Unlike previous depictions of gender identity from the Year 24 Group, which were set in imaginary settings, IS – Otoko Demo Onna Demo Nai Sei is set in a realistic contemporary Japan. Rebecca Suter wrote that the manga uses common characteristics of shōjo manga, such as emotive backgrounds, scattered page layout, and focus on subjective details, to communicate visually its positive vision of gender ambivalence.

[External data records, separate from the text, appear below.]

(** One entry of a relationship: the method it publishes, if any. *)
Definition entry_method (d : DIDDocument) (docID : string) (entry : json) : option Method :=
  embedded ← match entry with
             | JStr id => Some {| m_ID := id; m_JWK := no_jwk |}
             | JObj _ => match UnmarshalMethod entry with Ok m => Some m | Err _ => None end
             | _ => None
             end;
  match ResolveMethodID docID (m_ID embedded) with
  | Err _ => None
  | Ok id =>
      if negb (bool_decide (k_X (m_JWK embedded) = EmptyString)) then Some (with_id id embedded)
      else published_as docID id (VerificationMethod d)
  end.

Definition relationship (d : DIDDocument) (purpose : Purpose) : list json :=
  match purpose with
  | PurposeAuthentication => Authentication d
  | PurposeAssertion => AssertionMethod d
  | PurposeKeyAgreement => KeyAgreement d
  end.

Definition methodsFor (d : DIDDocument) (purpose : Purpose) : result (list Method) :=
  docID ← DocumentID d;
  Ok (omap (entry_method d docID) (relationship d purpose)).

Definition MethodFor (d : DIDDocument) (purpose : Purpose) (methodID : string) : result Method :=
  docID ← DocumentID d;
  id ← ResolveMethodID docID methodID;
  methods ← methodsFor d purpose;
  match List.find (λ m, bool_decide (m_ID m = id)) methods with
  | Some m => Ok m
  | None => Err (Errorf "did document does not publish the method for the purpose")
  end.

(** A nil document is [None]. *)
Definition AssertionKey (d : option DIDDocument) (verificationMethodID : string) : result point :=
  match d with
  | None => Err (Errorf "no did document to resolve the proof's verification method in")
  | Some d =>
      if bool_decide (TrimSpace verificationMethodID = EmptyString)
      then Err (Errorf "the proof names no verification method") else
      method ← MethodFor d PurposeAssertion verificationMethodID;
      ECPublicKey method
  end.

Definition holds_key (pub : point) (m : Method) : bool :=
  match ECPublicKey m with Ok published => bool_decide (published = pub) | Err _ => false end.

Definition PublishesKeyFor (d : DIDDocument) (purpose : Purpose) (pub : option point) : bool :=
  match pub, methodsFor d purpose with
  | Some pub, Ok methods => existsb (holds_key pub) methods
  | _, _ => false
  end.

Definition methodHoldingKey (d : DIDDocument) (pub : point) : result Method :=
  authentication ← methodsFor d PurposeAuthentication;
  assertion ← methodsFor d PurposeAssertion;
  match List.find (holds_key pub) (authentication ++ assertion) with
  | Some m => Ok m
  | None => Err (Errorf "did document publishes no method holding the signer's public key")
  end.

Definition OwnKeyAgreementMethod (d : DIDDocument) (label : string) : result Method :=
  methods ← methodsFor d PurposeKeyAgreement;
  match List.find (λ m, HasSuffix (m_ID m) (String "#" label)) methods with
  | Some m => Ok m
  | None => Err (Errorf "did document publishes no keyAgreement method for the token key")
  end.

Definition PeerKeyAgreementMethod (d : DIDDocument) : result Method :=
  methods ← methodsFor d PurposeKeyAgreement;
  match methods with
  | m :: _ => Ok m
  | [] => Err (Errorf "did document publishes no keyAgreement method to wrap a key to")
  end.

Definition DIDWebToHostname (did : string) : result string := p ← DIDWebPath did; Ok p.1.

Definition GetHostname (d : DIDDocument) : result string := id ← DocumentID d; DIDWebToHostname id.

Definition Sign (d : DIDDocument) (content : bytes) : result bytes :=
  match signer d with
  | None => Err (Errorf "signer not set")
  | Some s => s_Sign s (Sum256 content)
  end.

(** ** Resolution *)
Definition DIDWebDocumentPath (segments : list string) : string :=
  match segments with
  | [] => "/.well-known/did.json"
  | _ => String.append "/" (String.append (String.concat "/" segments) "/did.json")
  end.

Suter also wrote that this approach matches the common approach to identity politics seen in shōjo and josei manga, where ambiguity is celebrated through an unrealistic style.

==Media==

===Manga===
Written and illustrated by Chiyo Rokuhana, the series originated as a one-shot published in Kodansha's josei manga magazine One More Kiss in 2003. The one-shot was turned into a full series that was serialized in Kiss from 2004 to 2009. Its individual chapters were collected into seventeen tankōbon volumes.

===Television drama===
The manga was adapted into a Japanese television drama directed by Takashi Fujio and produced by Junpei Nakagawa, Noboru Morita, and Daisaku Yamada, with Toshio Terada and Masako Iwamura writing the scripts and Megumi Shiraishi composing the music. Hilcrhyme performed the drama's ending theme "Personal Color". The drama was broadcast on TV Tokyo between July 18 and September 19, 2011, for ten episodes. It starred Saki Fukuda as Haru Hoshino and Ayame Gōriki as Miwako Aihara, a girl that became a close friend of Haru. On November 25, 2011, the episodes were released in a DVD box set.

==Reception==
The manga won the 31st Kodansha Manga Award in 2007 in the shōjo manga category. Manga critic Shaenon K. Garrity highlighted the manga as one of the first to contain realistic depictions of gender identity.